Exercise objective: Every line containing "Class" should be identified and copied from the data below.

(Saved data entries)
__________

Definition print_algo_t (a : algo_t) : bytes := match a with AES => str "AES" end.
Definition print_chaining_mode_t (m : chaining_mode_t) : bytes :=
  match m with CBC => str "CBC" | CTR => str "CTR" end.
(** The second case falls through to the default. *)
Definition print_encryption_t (e : encryption_t) : bytes :=
  match e with
  | NO_ENCRYPTION => str "NO_ENCRYPTION"
  | ENCRYPTED => str "ENCRYPTED" ++ str "?encryption?"
  end.

(** ** [from] *)

Definition from_chaining_mode : reader chaining_mode_t :=
  type ← from_u8;
  match type with
  | 1 => mret CBC
  | 2 => mret CTR
  | _ => mout (throw_deser (str "unknown chaining_mode"))
  end.

Definition from_key_length : reader key_length_t :=
  type ← from_u8;
  match type with
  | 1 => mret L256
  | _ => mout (throw_deser (str "unknown key_length"))
  end.

Definition from_algo : reader algo_t :=
  type ← from_u8;
  match type with
  | 1 => mret AES
  | _ => mout (throw_deser (str "unknown algo"))
  end.

Definition from_Encrypted : reader Encrypted :=
  a ← from_algo;
  md ← from_chaining_mode;
  kl ← from_key_length;
  tag ← from_u8;
  (if tag =? 1 then mret tt else mout Abort) ;;
  ki ← from_string;
  (guard len ki =? 32 orelse
     ExnDeserialisation (Deserialisation_exception (str "key length != 32"))) ;;
  mret (Make_Encrypted a md kl ki).

Definition from_EncryptInfo : reader EncryptInfo :=
  type ← from_u8;
  match type with
  | 1 => mret NoEncryption
  | 2 => awk ← from_Encrypted; mret (IsEncrypted awk)
  | _ => mout (throw_deser (str "unknown encryption scheme)"))
  end.

(** The format. *)
Definition enc_mode (m : chaining_mode_t) : bytes :=
  enc_int 1 (match m with CBC => 1 | CTR => 2 end).
Definition enc_Encrypted (e : Encrypted) : bytes :=
  enc_int 1 1 ++ enc_mode (mode e) ++ enc_int 1 1 ++ enc_int 1 1
    ++ enc_string (key_identification e).
Definition enc_EncryptInfo (i : EncryptInfo) : bytes :=
  match i with
  | NoEncryption => enc_int 1 1
  | IsEncrypted e => enc_int 1 2 ++ enc_Encrypted e
  end.
Definition valid_EncryptInfo (i : EncryptInfo) : Prop :=
  match i with NoEncryption => True | IsEncrypted e => len (key_identification e) = 32 end.

(** ** libgcrypt *)

(** The cipher calls, each with its return code and the handle it leaves. *)
Class Gcrypt := {
  gcry_hd : Type;
  gcry_cipher_open : Z * gcry_hd;
  gcry_cipher_setkey : gcry_hd -> bytes -> Z * gcry_hd;
  gcry_cipher_setctr : gcry_hd -> bytes -> Z * gcry_hd;
  gcry_cipher_decrypt : gcry_hd -> bytes -> Z * gcry_hd * bytes }.

(** Byte [i] of the key stream that starts at counter [c], for a block function [E]. *)
Definition keystream (E : Z -> bytes) (c i : Z) : byte :=
  nth (Z.to_nat (i mod 16)) (E ((c + i / 16) mod 2 ^ 128)) Byte.x00.
Definition byte_xor (a b : byte) : byte :=
  byte.of_Z (Z.lxor (byte.unsigned a) (byte.unsigned b)).
(** [buf] as it stands at position [n] of the stream. *)
Definition xor_stream (E : Z -> bytes) (c n : Z) (buf : bytes) : bytes :=
  imap (fun i b => byte_xor b (keystream E c (n + Z.of_nat i))) buf.

(** Counter mode as documented: [stream_at hd key c n] says that the handle has
    the key, started at counter [c], and has produced [n] bytes. *)
Class CtrMode (G : Gcrypt) (E : bytes -> Z -> bytes) := {
  has_key : gcry_hd -> bytes -> Prop;
  stream_at : gcry_hd -> bytes -> Z -> Z -> Prop;
  ctr_open : fst gcry_cipher_open = 0;
  ctr_setkey key : len key = 32 ->
    exists hd, gcry_cipher_setkey (snd gcry_cipher_open) key = (0, hd) /\ has_key hd key;
  ctr_setctr hd key ctr : has_key hd key -> len ctr = 16 ->
    exists hd', gcry_cipher_setctr hd ctr = (0, hd') /\
      stream_at hd' key (le_combine (rev ctr)) 0;
  ctr_decrypt hd key c n buf : stream_at hd key c n ->
    exists hd', gcry_cipher_decrypt hd buf = (0, hd', xor_stream (E key) c n buf) /\
      stream_at hd' key c (n + len buf) }.

(** ** [Encrypted::partial_decrypt] *)

Section partial_decrypt.
Context `{G : Gcrypt}.

(** The buffer, decrypted in place, and the number of cipher handles open. *)
Record decrypt_state := Decrypt_state { ds_buf : bytes; ds_open : Z }.

Definition open_handle : M decrypt_state (Z * gcry_hd) := fun s =>
  let '(rc, hd) := gcry_cipher_open in
  (Ret (rc, hd), Decrypt_state (ds_buf s) (if rc =? 0 then ds_open s + 1 else ds_open s)).
Definition gcry_cipher_close : M decrypt_state unit :=
  modify (fun s => Decrypt_state (ds_buf s) (ds_open s - 1)).
Definition decrypt_buf (hd : gcry_hd) : M decrypt_state (Z * gcry_hd) := fun s =>
  let '(rc, hd, buf) := gcry_cipher_decrypt hd (ds_buf s) in
  (Ret (rc, hd), Decrypt_state buf (ds_open s)).

(** The counter block as two big-endian words. *)
Definition ctr_words (ctr : bytes) : outcome (Z * Z) :=
  fst ((high ← from_be_u64; low ← from_be_u64; mret (high, low))
         (message.make (message_buffer.from_string ctr))).

(** 128-bit addition on [uint64_t]s: the carry is detected before it is lost. *)
Definition ctr_add (high low skip_blocks : Z) : Z * Z :=
  let low2 := u64 (low + skip_blocks) in
  let high2 := if 2 ^ 64 - 1 - low <? skip_blocks then u64 (high + 1) else high in
  (high2, low2).

Definition ctr_block (high2 low2 : Z) : outcome bytes :=
  match (to_be_u64 high2 ;; to_be_u64 low2) message_builder.make with
  | (Ret _, mb) => Ret (message_builder.as_string_no_size mb)
  | (Throw e, _) => Throw e
  | (Abort, _) => Abort
  | (Undef, _) => Undef
  end.

(** The calls after the handle is open, each failure closing it. *)
Definition burn_and_decrypt (hd : gcry_hd) (to_burn : Z) : M decrypt_state bool :=
  let '(rc, hd, _) :=
    if 0 <? to_burn then gcry_cipher_decrypt hd (replicate (Z.to_nat to_burn) Byte.x00)
    else (0, hd, []) in
  if negb (rc =? 0) then gcry_cipher_close ;; mret false else
  r ← decrypt_buf hd;
  if negb (r.1 =? 0) then gcry_cipher_close ;; mret false else
  gcry_cipher_close ;; mret true.

Definition keyed_decrypt (hd : gcry_hd) (enc_key ctr_with_offset : bytes) (to_burn : Z) :
    M decrypt_state bool :=
  let '(rc, hd) := gcry_cipher_setkey hd enc_key in
  if negb (rc =? 0) then gcry_cipher_close ;; mret false else
  let '(rc, hd) := gcry_cipher_setctr hd ctr_with_offset in
  if negb (rc =? 0) then gcry_cipher_close ;; mret false else
  burn_and_decrypt hd to_burn.

(** [partial_decrypt(buf, len, enc_key, ctr, offset)] with [buf] the [len] bytes;
    [offset] is an [int], and a [uint64_t] from its first use on. *)
Definition partial_decrypt (e : Encrypted) (enc_key ctr : bytes) (offset : Z) :
    M decrypt_state bool :=
  let offset := u64 (s32 offset) in
  if negb (bool_decide (mode e = CTR)) then mret false else
  let block_len := 16 in
  (if len ctr =? block_len then mret tt else mout Abort) ;;
  let skip_blocks := offset / block_len in
  hl ← mout (ctr_words ctr);
  let '(high2, low2) := ctr_add hl.1 hl.2 skip_blocks in
  ctr_with_offset ← mout (ctr_block high2 low2);
  r ← open_handle;
  if negb (r.1 =? 0) then mret false else
  keyed_decrypt r.2 enc_key ctr_with_offset (offset mod block_len).
End partial_decrypt.

(** A concrete instance: the "block cipher" adds the key's length to the counter. *)
Definition toy_block (key : bytes) (c : Z) : bytes := le_split 16 (c + len key).
Record toy_hd := Toy { toy_key : bytes; toy_ctr : Z; toy_pos : Z }.
#[export] Instance toy_gcrypt : Gcrypt := {
  gcry_hd := toy_hd;
  gcry_cipher_open := (0, Toy [] 0 0);
  gcry_cipher_setkey hd key := (0, Toy key (toy_ctr hd) (toy_pos hd));
  gcry_cipher_setctr hd ctr := (0, Toy (toy_key hd) (le_combine (rev ctr)) 0);
  gcry_cipher_decrypt hd buf :=
    (0, Toy (toy_key hd) (toy_ctr hd) (toy_pos hd + len buf),
     xor_stream (toy_block (toy_key hd)) (toy_ctr hd) (toy_pos hd) buf) }.

(** ** Facts about the parser *)

#[export] Instance from_Encrypted_decodes :
  Decodes from_Encrypted enc_Encrypted (fun e => len (key_identification e) = 32).
Proof.
  intros [[] md [] ki] Hv; simpl in Hv. unfold enc_Encrypted; cbn [mode key_identification].
  rewrite <- (app_nil_r (enc_string ki)).
  eapply parses_bind.
  { rewrite <- (app_nil_r (enc_int 1 1)).
    eapply parses_bind; [by apply (from_u8_decodes 1)|apply parses_ret]. }
  eapply parses_bind.
  { rewrite <- (app_nil_r (enc_mode md)).
    eapply (parses_bind _ _ _ _ (match md with CBC => 1 | CTR => 2 end));
      [by destruct md; apply (from_u8_decodes _)|destruct md; apply parses_ret]. }
  eapply parses_bind.
  { rewrite <- (app_nil_r (enc_int 1 1)).
    eapply parses_bind; [by apply (from_u8_decodes 1)|apply parses_ret]. }
  eapply parses_bind; [by apply (from_u8_decodes 1)|].
  rewrite <- (app_nil_l (enc_string ki ++ [])). eapply parses_bind; [apply parses_ret|].
  eapply parses_bind; [by apply from_string_decodes|]. rewrite Hv. simpl.
  rewrite <- (app_nil_l []). eapply parses_bind; [apply parses_ret|apply parses_ret].
Qed.

#[export] Instance from_EncryptInfo_decodes :
  Decodes from_EncryptInfo enc_EncryptInfo valid_EncryptInfo.
Proof.
  intros [|e] Hv; unfold enc_EncryptInfo.
  - rewrite <- (app_nil_r (enc_int 1 1)).
    eapply parses_bind; [by apply (from_u8_decodes 1)|apply parses_ret].
  - eapply parses_bind; [by apply (from_u8_decodes 2)|].
    by apply parses_bind_ret, from_Encrypted_decodes.
Qed.

(** ** Counter arithmetic *)

Lemma lor_shiftl_add a b k :
  0 <= k -> 0 <= a < 2 ^ k -> Z.lor a (Z.shiftl b k) = a + b * 2 ^ k.
Proof.
  intros Hk Ha.
  assert (Z.land a (Z.shiftl b k) = 0) as Hd.
  { apply Z.bits_inj'. intros n Hn. rewrite Z.land_spec, Z.bits_0, Z.shiftl_spec by lia.
    destruct (Z.lt_ge_cases n k).
    - rewrite (Z.testbit_neg_r b) by lia. apply andb_false_r.
    - rewrite <- (Z.mod_small a (2 ^ k)), Z.mod_pow2_bits_high by lia. done. }
  by rewrite <- Z.lxor_lor, <- Z.add_nocarry_lxor, Z.shiftl_mul_pow2.
Qed.

(** The value of a counter block given as two big-endian words. *)
Lemma be_words_value a b :
  length b = 8%nat ->
  le_combine (rev (a ++ b)) = le_combine (rev a) * 2 ^ 64 + le_combine (rev b).
Proof.
  intros Hb. rewrite rev_app_distr, LittleEndianList.le_combine_app, length_rev, Hb.
  pose proof (LittleEndianList.le_combine_bound (rev b)) as Hr.
  rewrite length_rev, Hb in Hr. rewrite lor_shiftl_add; simpl in *; lia.
Qed.

Lemma ctr_words_spec ctr :
  len ctr = 16 ->
  exists high low, ctr_words ctr = Ret (high, low) /\
    0 <= high < 2 ^ 64 /\ 0 <= low < 2 ^ 64 /\
    le_combine (rev ctr) = high * 2 ^ 64 + low.
Proof.
  intros Hl. rewrite <- (take_drop 8 ctr).
  assert (length (take 8 ctr) = 8%nat /\ length (drop 8 ctr) = 8%nat) as [Ha Hb].
  { unfold len in Hl. rewrite length_take, length_drop. lia. }
  set (a := take 8 ctr) in *. set (b := drop 8 ctr) in *.
  exists (le_combine (rev a)), (le_combine (rev b)).
  assert (forall w : bytes, length w = 8%nat ->
    0 <= le_combine (rev w) < 2 ^ 64 /\ enc_be 8 (le_combine (rev w)) = w) as Hw.
  { intros w Hw. split.
    - pose proof (LittleEndianList.le_combine_bound (rev w)) as Hr.
      by rewrite length_rev, Hw in Hr.
    - unfold enc_be. rewrite LittleEndianList.split_le_combine' by by rewrite length_rev.
      apply rev_involutive. }
  destruct (Hw a Ha) as [Hra Hea], (Hw b Hb) as [Hrb Heb].
  split_and!; [|lia..|by apply be_words_value].
  unfold ctr_words, message_buffer.from_string.
  destruct (message_make_spec (a ++ b)) as (Hwf & Hrem & _).
  { unfold len. rewrite length_app. lia. }
  assert (parses (high ← from_be_u64; low ← from_be_u64; mret (high, low)) (a ++ b)
    (le_combine (rev a), le_combine (rev b))) as HP.
  { rewrite <- Hea at 1. rewrite <- Heb at 1.
    eapply parses_bind; [by apply from_be_u64_decodes|].
    by apply parses_bind_ret, from_be_u64_decodes. }
  by rewrite (HP _ [] Hwf) by by rewrite app_nil_r.
Qed.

__________

Answer space:
Class Gcrypt := {
Class CtrMode (G : Gcrypt) (E : bytes -> Z -> bytes) := {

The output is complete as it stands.